◆ What you should do: Repeat exactly the lines below that lie between the line with "split; right." and the line with "Lemma shard_grown : hpa_reach", counting both of those lines as part of the answer.

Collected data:
▶

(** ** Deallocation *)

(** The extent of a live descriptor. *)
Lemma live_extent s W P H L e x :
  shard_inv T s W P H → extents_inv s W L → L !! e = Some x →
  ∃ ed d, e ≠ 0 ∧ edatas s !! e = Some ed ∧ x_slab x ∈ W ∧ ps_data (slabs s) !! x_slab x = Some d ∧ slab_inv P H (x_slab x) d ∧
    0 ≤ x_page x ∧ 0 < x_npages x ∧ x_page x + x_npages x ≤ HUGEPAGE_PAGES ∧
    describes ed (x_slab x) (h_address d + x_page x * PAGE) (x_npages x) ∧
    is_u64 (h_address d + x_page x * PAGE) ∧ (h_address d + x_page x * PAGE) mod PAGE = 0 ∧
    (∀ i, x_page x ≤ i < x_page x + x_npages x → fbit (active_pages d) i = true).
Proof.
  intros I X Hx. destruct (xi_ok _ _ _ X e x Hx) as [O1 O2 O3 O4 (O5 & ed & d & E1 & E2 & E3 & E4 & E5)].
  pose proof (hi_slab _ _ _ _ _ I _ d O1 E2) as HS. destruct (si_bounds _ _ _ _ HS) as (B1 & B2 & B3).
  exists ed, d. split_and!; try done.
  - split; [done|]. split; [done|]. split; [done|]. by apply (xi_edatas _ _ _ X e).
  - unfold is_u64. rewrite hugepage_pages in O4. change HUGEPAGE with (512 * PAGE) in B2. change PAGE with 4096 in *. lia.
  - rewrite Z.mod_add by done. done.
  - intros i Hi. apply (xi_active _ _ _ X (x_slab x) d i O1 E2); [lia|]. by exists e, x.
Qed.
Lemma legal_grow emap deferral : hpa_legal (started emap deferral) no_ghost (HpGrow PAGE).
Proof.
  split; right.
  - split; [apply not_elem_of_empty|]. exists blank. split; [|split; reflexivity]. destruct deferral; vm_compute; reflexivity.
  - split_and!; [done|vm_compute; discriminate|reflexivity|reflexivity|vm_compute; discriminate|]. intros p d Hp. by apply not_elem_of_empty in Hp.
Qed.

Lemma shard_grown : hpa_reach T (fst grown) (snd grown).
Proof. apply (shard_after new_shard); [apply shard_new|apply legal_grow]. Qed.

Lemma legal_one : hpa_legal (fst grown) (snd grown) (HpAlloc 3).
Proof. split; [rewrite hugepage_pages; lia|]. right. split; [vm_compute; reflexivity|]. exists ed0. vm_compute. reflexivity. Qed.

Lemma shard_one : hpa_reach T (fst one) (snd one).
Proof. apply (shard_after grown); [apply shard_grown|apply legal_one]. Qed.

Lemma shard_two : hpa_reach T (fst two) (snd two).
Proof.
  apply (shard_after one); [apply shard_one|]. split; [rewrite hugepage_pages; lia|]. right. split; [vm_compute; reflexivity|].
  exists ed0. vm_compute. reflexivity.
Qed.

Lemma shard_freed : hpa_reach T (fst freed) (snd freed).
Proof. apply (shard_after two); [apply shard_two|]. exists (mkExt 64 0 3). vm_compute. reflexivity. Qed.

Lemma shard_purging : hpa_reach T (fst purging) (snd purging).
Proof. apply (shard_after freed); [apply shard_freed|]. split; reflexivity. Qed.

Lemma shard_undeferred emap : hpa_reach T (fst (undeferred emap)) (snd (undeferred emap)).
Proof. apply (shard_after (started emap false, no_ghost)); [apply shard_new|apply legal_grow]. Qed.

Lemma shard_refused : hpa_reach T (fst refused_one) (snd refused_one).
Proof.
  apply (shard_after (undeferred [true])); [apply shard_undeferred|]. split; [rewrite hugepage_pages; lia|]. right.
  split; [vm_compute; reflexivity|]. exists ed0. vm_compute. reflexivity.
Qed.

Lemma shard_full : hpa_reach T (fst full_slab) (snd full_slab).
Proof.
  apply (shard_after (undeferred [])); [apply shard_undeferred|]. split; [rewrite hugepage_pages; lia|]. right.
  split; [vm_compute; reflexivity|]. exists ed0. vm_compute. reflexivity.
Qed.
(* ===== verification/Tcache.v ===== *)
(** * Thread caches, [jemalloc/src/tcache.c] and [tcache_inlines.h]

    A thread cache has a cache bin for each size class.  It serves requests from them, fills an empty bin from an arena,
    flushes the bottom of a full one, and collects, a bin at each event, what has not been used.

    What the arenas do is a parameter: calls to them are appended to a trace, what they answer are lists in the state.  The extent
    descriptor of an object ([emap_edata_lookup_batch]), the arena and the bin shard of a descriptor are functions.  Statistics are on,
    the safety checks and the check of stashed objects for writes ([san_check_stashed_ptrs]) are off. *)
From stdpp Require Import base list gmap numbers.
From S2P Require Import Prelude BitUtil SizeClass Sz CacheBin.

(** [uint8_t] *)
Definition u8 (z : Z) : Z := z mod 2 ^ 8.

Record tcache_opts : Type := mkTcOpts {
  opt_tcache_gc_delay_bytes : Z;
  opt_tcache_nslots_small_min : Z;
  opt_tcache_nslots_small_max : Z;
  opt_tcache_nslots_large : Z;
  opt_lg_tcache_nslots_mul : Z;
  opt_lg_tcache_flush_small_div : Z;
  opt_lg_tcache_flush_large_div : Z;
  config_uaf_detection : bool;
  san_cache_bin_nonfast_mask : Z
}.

◀
▶

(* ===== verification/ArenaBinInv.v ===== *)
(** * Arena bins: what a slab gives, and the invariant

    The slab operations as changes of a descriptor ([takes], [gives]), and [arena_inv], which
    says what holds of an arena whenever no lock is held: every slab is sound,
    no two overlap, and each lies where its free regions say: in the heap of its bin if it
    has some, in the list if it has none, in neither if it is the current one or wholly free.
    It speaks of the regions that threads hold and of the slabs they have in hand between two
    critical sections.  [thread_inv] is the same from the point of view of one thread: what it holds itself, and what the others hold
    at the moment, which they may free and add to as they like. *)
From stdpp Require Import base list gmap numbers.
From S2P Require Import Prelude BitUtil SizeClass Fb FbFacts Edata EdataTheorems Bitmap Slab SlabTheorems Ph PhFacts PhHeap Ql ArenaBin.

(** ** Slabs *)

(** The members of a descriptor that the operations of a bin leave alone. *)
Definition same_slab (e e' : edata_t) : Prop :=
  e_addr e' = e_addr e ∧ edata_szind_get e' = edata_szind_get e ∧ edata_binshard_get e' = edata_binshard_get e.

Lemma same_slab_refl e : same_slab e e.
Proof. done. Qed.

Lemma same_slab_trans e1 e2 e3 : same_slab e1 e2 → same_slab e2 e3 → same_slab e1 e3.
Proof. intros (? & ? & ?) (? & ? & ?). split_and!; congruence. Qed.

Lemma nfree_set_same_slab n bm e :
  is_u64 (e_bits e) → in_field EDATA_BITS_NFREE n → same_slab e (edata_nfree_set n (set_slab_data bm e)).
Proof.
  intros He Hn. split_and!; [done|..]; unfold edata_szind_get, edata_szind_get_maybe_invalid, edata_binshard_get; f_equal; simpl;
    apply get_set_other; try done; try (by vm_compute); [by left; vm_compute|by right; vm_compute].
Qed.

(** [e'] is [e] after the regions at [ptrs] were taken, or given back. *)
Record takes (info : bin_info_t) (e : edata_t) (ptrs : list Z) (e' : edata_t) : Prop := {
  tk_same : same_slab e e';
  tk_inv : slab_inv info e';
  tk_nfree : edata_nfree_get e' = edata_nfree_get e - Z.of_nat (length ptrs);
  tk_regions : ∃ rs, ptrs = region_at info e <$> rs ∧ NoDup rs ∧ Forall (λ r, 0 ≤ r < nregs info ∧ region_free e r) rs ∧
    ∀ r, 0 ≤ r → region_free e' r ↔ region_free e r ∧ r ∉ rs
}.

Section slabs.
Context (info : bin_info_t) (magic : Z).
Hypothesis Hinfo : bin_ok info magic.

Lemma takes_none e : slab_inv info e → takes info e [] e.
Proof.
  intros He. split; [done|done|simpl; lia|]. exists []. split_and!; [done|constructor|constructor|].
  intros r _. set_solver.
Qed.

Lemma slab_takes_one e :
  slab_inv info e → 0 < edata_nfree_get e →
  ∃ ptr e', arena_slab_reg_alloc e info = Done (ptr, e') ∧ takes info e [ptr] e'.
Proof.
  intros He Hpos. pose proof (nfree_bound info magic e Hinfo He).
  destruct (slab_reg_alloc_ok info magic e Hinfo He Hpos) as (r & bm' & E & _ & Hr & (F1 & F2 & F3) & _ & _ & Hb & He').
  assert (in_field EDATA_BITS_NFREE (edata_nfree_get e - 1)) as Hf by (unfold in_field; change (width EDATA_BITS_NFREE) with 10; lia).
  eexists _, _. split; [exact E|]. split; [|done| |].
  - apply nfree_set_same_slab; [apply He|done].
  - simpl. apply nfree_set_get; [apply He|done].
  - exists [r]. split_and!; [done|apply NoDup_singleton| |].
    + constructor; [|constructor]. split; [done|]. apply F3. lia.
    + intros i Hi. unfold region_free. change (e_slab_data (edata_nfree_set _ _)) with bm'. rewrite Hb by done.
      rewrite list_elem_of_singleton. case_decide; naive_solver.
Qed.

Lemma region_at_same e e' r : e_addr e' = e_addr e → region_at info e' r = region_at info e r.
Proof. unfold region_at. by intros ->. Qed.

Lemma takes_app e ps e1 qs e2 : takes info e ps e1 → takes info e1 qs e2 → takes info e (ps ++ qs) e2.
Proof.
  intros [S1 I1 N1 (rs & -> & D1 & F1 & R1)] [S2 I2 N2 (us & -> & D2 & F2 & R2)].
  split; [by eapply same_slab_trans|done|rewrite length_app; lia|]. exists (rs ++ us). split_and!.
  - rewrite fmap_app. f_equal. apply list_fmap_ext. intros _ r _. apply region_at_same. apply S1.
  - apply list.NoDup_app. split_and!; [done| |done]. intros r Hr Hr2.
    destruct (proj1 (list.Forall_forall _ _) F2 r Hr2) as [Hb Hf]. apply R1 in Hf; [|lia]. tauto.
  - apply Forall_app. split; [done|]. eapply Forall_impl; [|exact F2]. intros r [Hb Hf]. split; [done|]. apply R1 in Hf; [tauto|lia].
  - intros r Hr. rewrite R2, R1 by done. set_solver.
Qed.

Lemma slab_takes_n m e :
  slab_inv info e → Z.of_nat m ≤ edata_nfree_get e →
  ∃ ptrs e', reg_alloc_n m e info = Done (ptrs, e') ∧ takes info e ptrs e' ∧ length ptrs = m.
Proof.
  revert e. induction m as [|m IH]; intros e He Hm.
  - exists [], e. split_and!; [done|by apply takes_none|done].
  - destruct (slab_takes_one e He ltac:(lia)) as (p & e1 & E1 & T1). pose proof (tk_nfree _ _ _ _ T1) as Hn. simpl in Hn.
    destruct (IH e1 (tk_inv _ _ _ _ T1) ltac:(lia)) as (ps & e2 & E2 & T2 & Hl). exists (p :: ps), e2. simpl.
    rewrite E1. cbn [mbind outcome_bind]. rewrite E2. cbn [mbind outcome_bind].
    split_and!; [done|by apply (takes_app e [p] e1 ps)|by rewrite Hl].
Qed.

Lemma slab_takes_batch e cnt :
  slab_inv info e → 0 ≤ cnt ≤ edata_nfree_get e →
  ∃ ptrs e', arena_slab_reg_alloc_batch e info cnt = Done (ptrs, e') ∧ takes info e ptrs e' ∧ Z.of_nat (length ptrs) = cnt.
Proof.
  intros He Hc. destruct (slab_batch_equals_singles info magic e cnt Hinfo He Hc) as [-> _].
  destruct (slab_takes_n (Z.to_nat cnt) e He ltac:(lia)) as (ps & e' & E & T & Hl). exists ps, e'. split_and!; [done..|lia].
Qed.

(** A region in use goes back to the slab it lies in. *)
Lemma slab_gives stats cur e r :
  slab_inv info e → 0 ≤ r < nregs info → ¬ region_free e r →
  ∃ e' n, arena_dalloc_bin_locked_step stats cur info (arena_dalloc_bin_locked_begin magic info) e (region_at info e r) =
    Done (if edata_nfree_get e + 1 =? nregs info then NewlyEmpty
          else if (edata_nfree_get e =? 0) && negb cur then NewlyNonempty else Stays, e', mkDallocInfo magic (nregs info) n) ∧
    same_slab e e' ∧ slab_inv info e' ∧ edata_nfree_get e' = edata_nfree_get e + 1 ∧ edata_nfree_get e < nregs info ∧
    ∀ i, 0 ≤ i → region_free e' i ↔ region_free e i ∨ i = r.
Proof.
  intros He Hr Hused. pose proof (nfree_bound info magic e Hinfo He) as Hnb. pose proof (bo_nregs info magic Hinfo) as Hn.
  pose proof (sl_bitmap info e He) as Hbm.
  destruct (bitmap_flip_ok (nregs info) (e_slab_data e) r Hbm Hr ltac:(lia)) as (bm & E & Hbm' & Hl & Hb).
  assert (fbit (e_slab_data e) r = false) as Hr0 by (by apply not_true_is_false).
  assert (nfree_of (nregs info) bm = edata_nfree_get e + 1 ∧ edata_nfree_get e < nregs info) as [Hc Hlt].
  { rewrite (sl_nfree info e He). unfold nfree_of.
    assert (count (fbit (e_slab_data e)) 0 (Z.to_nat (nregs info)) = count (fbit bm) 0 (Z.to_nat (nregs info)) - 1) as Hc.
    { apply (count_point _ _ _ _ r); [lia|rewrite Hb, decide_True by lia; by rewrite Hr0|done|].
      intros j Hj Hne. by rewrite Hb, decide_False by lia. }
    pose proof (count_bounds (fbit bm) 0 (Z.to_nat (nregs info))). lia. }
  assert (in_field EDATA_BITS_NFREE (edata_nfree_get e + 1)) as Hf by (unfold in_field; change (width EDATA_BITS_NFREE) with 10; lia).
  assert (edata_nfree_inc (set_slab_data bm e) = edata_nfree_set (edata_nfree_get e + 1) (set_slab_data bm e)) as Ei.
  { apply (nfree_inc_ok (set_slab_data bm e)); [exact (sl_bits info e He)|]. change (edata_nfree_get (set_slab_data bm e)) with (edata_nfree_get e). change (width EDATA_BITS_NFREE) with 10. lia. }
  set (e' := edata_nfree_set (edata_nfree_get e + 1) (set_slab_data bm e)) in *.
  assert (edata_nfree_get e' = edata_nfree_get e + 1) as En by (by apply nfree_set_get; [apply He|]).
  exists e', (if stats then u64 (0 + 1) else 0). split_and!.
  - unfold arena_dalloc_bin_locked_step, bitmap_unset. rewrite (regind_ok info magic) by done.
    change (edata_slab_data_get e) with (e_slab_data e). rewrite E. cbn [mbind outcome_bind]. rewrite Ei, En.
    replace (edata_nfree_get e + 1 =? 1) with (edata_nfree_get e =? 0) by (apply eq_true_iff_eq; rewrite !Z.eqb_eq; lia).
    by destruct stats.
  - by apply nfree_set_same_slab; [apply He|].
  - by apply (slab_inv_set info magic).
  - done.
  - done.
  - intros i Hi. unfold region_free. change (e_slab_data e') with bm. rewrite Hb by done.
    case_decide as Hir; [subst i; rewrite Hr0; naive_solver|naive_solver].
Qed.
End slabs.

◀

◆ Problem solution:
  split; right.
  - split; [apply not_elem_of_empty|]. exists blank. split; [|split; reflexivity]. destruct deferral; vm_compute; reflexivity.
  - split_and!; [done|vm_compute; discriminate|reflexivity|reflexivity|vm_compute; discriminate|]. intros p d Hp. by apply not_elem_of_empty in Hp.
Qed.

Lemma shard_grown : hpa_reach T (fst grown) (snd grown).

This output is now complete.